══ Task inputs

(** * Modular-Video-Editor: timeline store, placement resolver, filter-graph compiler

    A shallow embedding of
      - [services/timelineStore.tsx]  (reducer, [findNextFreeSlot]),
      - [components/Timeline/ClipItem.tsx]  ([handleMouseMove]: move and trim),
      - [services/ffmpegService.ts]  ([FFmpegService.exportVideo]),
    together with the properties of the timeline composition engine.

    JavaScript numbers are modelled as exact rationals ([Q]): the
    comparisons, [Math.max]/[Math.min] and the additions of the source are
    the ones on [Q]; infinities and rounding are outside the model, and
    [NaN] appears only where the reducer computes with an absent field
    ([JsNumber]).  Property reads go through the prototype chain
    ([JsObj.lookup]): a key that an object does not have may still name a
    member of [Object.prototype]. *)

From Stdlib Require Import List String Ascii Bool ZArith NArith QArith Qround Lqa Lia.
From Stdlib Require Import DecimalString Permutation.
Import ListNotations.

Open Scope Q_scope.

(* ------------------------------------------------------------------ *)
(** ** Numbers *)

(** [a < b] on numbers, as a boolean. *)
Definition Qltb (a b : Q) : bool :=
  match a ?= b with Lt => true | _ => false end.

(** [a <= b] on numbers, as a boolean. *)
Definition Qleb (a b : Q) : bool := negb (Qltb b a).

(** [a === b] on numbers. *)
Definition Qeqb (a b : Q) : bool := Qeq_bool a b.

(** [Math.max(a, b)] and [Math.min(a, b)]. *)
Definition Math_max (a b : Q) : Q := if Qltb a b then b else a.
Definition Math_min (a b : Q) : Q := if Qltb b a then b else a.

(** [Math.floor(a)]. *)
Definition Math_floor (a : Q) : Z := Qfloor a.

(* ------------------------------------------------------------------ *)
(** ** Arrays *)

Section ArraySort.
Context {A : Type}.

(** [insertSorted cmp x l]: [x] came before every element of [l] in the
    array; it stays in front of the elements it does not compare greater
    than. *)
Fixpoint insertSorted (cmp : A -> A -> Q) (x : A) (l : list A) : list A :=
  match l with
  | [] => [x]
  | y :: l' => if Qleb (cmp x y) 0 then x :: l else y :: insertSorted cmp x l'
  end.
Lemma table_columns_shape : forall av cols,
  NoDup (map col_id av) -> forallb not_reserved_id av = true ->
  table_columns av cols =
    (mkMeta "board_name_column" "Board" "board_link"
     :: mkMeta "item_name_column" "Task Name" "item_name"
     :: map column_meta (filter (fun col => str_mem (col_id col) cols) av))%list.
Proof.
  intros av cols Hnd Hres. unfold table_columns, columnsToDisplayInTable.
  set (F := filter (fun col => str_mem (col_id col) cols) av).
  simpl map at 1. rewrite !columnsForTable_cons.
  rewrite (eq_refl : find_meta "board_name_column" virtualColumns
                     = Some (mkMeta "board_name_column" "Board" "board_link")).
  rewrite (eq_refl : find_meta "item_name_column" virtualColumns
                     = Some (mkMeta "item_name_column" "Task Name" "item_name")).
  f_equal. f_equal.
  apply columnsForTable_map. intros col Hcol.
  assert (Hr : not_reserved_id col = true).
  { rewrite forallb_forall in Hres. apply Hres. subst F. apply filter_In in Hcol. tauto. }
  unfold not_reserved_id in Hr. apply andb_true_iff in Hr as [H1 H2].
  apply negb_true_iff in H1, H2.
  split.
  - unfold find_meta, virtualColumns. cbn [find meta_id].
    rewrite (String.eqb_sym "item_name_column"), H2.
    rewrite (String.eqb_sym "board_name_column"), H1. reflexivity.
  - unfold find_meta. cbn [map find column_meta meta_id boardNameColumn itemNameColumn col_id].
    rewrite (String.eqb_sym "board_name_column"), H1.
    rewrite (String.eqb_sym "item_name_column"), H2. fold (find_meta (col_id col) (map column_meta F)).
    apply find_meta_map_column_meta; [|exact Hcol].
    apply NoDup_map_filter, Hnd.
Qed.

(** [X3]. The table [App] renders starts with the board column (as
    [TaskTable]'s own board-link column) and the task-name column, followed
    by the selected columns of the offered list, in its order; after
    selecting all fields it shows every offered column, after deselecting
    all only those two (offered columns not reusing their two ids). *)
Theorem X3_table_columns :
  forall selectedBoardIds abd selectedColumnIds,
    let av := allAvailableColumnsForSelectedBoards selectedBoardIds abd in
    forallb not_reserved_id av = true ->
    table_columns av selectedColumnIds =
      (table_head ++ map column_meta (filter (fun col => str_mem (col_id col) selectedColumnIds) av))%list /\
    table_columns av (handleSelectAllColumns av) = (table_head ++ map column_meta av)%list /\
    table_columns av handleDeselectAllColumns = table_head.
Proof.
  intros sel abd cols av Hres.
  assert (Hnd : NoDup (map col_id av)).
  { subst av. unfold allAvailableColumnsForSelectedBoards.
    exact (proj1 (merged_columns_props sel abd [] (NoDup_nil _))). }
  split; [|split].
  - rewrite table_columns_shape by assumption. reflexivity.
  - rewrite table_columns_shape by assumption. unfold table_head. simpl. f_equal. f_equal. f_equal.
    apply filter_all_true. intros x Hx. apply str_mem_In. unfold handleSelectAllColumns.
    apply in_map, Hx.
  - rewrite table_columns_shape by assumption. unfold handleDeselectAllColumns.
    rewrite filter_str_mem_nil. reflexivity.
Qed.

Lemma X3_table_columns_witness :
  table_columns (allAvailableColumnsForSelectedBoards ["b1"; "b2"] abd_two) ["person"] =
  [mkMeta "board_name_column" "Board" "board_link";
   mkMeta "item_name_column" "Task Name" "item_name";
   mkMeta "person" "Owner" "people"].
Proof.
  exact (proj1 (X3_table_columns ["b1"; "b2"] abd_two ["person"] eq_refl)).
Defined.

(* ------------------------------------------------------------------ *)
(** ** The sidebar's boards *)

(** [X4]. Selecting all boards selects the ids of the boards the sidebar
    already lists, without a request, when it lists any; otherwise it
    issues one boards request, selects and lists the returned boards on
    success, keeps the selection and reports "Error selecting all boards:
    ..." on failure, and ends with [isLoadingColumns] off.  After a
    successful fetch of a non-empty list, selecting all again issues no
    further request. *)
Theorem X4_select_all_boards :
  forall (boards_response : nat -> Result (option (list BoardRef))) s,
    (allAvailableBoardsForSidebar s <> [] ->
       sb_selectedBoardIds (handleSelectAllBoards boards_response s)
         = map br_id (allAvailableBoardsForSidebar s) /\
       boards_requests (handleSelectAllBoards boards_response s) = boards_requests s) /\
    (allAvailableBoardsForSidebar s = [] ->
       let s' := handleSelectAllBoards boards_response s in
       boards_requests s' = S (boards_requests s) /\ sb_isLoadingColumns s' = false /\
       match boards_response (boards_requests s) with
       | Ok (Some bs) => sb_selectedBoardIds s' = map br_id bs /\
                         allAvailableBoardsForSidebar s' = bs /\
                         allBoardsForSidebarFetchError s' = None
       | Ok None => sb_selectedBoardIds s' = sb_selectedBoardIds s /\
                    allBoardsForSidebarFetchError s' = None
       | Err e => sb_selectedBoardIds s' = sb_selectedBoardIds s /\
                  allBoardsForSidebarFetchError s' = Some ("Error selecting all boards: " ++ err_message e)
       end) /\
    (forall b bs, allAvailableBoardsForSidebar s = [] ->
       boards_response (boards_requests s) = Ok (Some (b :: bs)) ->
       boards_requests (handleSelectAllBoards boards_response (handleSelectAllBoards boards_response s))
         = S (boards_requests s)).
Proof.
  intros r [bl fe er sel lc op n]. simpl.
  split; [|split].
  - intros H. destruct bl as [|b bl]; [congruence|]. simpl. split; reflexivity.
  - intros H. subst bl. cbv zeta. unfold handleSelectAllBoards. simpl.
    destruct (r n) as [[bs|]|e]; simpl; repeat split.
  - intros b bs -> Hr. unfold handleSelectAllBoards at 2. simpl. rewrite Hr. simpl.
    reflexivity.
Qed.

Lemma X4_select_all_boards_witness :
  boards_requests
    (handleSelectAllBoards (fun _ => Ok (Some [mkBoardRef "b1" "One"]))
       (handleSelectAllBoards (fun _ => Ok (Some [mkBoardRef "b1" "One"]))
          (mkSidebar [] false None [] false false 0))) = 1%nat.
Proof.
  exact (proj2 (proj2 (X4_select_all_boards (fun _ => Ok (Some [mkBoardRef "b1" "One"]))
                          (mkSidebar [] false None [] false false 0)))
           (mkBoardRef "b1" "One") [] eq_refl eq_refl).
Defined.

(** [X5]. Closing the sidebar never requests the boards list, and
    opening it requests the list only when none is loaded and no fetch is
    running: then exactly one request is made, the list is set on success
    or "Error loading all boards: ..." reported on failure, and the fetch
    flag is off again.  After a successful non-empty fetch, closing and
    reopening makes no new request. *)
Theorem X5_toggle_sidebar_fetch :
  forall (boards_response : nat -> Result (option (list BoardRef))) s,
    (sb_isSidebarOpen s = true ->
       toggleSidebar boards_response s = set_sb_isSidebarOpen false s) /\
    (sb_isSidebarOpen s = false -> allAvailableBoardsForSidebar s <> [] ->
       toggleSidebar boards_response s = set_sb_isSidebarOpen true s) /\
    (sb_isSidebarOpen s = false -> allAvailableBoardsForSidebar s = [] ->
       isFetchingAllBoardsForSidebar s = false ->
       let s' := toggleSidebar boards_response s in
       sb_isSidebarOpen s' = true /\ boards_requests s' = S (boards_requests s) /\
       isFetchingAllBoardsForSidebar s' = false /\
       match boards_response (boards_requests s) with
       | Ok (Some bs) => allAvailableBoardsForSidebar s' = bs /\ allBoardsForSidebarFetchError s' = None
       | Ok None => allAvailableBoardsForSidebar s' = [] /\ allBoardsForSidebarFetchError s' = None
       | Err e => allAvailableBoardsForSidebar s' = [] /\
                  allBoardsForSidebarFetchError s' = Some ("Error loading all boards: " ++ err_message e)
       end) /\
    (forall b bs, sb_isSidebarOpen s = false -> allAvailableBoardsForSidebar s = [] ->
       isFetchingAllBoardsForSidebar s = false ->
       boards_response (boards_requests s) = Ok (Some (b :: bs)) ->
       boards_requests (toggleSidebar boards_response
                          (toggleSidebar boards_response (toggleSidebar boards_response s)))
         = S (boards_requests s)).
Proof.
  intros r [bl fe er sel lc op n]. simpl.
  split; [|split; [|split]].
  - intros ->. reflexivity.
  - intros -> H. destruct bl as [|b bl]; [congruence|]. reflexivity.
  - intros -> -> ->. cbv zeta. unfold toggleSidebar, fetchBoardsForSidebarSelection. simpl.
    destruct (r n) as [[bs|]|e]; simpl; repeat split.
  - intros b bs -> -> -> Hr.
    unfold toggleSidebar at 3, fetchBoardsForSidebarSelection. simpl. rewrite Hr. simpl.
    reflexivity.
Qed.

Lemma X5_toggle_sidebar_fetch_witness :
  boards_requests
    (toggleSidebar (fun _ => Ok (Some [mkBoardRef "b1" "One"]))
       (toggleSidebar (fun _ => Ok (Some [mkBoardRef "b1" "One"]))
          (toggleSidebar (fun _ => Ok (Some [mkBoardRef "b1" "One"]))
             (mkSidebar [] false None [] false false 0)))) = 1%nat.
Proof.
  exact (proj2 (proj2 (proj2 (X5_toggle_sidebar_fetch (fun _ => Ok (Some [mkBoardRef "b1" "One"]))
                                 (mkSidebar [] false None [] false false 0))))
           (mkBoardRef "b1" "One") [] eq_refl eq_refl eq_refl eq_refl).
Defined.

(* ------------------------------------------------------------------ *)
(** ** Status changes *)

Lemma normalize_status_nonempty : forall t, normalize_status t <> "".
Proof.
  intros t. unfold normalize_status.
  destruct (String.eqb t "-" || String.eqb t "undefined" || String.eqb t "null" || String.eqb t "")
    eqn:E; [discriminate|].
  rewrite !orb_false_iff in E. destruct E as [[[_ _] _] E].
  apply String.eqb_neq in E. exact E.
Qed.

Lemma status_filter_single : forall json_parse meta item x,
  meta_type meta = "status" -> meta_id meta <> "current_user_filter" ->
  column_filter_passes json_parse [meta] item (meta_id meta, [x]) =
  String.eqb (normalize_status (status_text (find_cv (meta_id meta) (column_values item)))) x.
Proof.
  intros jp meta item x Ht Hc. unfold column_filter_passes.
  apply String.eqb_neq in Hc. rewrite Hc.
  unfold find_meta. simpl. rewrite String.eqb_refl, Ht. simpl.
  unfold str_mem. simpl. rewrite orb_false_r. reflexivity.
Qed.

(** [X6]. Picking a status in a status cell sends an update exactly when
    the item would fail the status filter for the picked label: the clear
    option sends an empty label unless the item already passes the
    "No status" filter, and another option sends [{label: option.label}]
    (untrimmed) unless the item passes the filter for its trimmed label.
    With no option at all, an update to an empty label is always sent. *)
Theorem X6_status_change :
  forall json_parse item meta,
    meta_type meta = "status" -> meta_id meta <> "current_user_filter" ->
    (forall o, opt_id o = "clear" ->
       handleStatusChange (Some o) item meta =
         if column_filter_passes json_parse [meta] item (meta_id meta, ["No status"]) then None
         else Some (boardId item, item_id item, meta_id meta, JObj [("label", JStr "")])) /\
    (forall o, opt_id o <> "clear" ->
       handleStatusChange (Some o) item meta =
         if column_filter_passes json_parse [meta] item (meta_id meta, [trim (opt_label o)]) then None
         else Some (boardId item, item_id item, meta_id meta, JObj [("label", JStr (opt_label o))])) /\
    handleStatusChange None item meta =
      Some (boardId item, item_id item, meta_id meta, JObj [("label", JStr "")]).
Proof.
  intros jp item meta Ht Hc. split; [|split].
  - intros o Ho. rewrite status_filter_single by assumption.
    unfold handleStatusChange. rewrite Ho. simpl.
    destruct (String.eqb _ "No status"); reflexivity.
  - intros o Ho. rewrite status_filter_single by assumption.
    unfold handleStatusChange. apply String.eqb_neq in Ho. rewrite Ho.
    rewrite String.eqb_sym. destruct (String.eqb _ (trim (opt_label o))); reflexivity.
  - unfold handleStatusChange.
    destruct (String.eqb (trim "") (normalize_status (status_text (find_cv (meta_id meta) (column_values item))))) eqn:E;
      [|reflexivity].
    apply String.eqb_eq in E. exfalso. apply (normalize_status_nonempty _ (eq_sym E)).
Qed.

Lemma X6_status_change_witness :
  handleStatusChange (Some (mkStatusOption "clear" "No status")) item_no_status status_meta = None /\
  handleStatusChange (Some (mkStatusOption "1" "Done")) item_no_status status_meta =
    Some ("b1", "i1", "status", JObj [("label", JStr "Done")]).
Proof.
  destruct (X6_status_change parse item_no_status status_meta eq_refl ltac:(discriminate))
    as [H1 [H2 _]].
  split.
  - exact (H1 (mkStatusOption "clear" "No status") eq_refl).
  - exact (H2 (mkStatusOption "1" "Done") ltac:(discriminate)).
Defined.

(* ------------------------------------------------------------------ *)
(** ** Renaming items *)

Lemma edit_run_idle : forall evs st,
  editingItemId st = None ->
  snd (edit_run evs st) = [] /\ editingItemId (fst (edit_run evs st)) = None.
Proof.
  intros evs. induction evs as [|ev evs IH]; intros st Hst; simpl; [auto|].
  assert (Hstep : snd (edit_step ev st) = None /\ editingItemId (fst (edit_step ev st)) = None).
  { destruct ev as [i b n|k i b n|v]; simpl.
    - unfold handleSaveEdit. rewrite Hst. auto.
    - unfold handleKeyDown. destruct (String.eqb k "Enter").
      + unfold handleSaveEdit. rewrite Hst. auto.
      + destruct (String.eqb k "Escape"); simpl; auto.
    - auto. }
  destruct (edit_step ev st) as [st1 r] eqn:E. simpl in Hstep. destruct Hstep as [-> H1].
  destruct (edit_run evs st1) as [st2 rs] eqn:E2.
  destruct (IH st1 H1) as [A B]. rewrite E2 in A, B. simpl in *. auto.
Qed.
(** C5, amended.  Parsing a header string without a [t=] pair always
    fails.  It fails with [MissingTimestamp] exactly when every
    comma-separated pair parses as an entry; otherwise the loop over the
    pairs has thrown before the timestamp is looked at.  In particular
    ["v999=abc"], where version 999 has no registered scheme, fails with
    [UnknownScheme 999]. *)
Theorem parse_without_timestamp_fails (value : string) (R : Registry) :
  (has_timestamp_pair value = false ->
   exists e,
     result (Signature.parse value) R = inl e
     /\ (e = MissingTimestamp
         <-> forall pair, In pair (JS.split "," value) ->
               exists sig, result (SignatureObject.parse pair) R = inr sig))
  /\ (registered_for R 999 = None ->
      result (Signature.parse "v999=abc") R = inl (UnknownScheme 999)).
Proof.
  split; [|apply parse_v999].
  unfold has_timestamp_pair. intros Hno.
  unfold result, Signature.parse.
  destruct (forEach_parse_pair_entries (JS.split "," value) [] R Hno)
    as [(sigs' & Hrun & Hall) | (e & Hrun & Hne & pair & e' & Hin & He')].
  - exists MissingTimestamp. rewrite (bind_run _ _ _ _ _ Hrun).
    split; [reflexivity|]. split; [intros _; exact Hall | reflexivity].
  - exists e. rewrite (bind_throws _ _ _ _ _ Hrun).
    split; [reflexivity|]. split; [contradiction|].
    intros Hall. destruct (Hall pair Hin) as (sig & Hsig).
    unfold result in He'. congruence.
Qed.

════

Instructions for the task :: Please reproduce the lines from the line with "destruct (IH st1" to the line with "split; [|apply parse_v999].", both ends included, exactly as they appear above.

Response ::
  destruct (IH st1 H1) as [A B]. rewrite E2 in A, B. simpl in *. auto.
Qed.
(** C5, amended.  Parsing a header string without a [t=] pair always
    fails.  It fails with [MissingTimestamp] exactly when every
    comma-separated pair parses as an entry; otherwise the loop over the
    pairs has thrown before the timestamp is looked at.  In particular
    ["v999=abc"], where version 999 has no registered scheme, fails with
    [UnknownScheme 999]. *)
Theorem parse_without_timestamp_fails (value : string) (R : Registry) :
  (has_timestamp_pair value = false ->
   exists e,
     result (Signature.parse value) R = inl e
     /\ (e = MissingTimestamp
         <-> forall pair, In pair (JS.split "," value) ->
               exists sig, result (SignatureObject.parse pair) R = inr sig))
  /\ (registered_for R 999 = None ->
      result (Signature.parse "v999=abc") R = inl (UnknownScheme 999)).
Proof.
  split; [|apply parse_v999].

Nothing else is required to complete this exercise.